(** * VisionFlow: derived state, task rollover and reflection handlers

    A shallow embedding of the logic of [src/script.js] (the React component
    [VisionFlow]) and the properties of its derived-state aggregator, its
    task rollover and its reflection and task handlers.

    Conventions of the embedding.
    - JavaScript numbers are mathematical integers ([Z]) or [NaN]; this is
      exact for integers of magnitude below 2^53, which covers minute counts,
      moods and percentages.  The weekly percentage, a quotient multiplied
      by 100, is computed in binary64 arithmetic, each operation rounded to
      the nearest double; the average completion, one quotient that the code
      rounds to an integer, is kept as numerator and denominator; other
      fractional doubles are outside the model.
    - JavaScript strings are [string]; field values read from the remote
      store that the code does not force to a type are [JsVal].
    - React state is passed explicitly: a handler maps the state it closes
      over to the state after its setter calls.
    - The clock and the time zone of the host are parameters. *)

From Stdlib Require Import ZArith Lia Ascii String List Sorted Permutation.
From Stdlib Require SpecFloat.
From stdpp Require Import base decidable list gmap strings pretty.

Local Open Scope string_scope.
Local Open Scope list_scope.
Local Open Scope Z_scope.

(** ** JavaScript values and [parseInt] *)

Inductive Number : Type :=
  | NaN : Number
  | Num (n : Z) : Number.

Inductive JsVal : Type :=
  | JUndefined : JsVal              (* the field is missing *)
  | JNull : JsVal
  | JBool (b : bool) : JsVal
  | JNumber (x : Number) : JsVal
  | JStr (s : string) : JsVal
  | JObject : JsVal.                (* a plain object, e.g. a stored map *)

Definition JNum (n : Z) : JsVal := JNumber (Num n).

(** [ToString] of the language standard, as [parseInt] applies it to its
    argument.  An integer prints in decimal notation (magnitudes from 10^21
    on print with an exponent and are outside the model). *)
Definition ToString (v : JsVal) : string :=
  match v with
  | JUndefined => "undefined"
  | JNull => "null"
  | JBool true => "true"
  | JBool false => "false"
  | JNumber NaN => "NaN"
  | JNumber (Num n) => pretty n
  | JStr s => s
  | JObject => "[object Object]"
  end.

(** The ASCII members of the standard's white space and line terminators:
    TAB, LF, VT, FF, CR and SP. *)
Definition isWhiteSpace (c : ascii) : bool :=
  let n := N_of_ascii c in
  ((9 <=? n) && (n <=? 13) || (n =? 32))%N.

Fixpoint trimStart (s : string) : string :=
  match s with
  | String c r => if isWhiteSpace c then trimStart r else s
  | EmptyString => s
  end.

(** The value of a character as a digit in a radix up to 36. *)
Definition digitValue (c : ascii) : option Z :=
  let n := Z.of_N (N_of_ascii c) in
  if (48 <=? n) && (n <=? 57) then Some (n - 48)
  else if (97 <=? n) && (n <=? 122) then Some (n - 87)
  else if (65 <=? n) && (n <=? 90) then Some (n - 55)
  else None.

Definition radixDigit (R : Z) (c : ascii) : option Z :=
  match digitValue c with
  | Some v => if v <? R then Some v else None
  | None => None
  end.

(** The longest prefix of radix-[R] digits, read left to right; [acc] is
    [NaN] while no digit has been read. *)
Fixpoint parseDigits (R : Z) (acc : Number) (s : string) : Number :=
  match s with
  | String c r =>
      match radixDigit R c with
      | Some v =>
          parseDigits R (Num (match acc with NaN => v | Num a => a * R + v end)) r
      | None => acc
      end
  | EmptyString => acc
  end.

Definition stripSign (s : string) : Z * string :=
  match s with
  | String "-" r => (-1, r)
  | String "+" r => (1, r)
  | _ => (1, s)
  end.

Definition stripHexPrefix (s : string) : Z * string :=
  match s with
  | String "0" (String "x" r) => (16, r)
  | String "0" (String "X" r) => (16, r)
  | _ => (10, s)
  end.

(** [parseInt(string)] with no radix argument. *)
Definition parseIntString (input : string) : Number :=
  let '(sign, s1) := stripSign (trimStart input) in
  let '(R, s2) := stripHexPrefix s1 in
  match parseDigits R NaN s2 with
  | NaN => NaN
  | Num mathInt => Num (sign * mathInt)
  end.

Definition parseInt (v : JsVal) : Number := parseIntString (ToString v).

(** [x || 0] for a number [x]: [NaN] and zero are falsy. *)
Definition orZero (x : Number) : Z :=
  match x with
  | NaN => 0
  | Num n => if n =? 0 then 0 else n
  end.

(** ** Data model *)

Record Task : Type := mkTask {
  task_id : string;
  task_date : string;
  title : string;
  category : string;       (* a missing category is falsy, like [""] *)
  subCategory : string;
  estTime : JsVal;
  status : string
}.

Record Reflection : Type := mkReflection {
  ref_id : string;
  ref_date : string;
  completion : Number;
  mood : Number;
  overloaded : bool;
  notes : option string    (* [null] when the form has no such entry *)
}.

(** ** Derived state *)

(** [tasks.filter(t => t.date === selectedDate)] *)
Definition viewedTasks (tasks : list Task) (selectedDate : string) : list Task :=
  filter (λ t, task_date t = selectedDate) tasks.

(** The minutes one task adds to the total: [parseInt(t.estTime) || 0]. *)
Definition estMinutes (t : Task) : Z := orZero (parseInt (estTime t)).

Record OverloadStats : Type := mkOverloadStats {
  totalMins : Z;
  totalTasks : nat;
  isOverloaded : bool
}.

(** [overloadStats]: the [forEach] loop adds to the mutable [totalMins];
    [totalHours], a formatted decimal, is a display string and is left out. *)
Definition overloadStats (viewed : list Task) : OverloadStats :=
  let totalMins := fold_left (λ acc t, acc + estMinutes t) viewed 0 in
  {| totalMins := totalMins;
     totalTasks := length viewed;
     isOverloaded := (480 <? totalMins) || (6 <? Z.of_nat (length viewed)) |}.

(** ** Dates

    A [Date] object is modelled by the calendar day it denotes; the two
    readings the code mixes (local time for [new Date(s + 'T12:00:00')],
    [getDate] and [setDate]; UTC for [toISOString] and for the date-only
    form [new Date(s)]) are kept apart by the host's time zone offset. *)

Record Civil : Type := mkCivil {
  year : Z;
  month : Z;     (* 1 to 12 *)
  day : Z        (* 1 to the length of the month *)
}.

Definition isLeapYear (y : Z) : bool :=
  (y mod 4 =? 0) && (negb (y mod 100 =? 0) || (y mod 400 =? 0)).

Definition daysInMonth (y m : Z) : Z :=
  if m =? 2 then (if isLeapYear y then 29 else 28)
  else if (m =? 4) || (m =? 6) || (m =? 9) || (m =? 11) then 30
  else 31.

### Exercise directions:
Of the lines above, copy each that contains "Record".

### Result:
Record Task : Type := mkTask {
Record Reflection : Type := mkReflection {
Record OverloadStats : Type := mkOverloadStats {
Record Civil : Type := mkCivil {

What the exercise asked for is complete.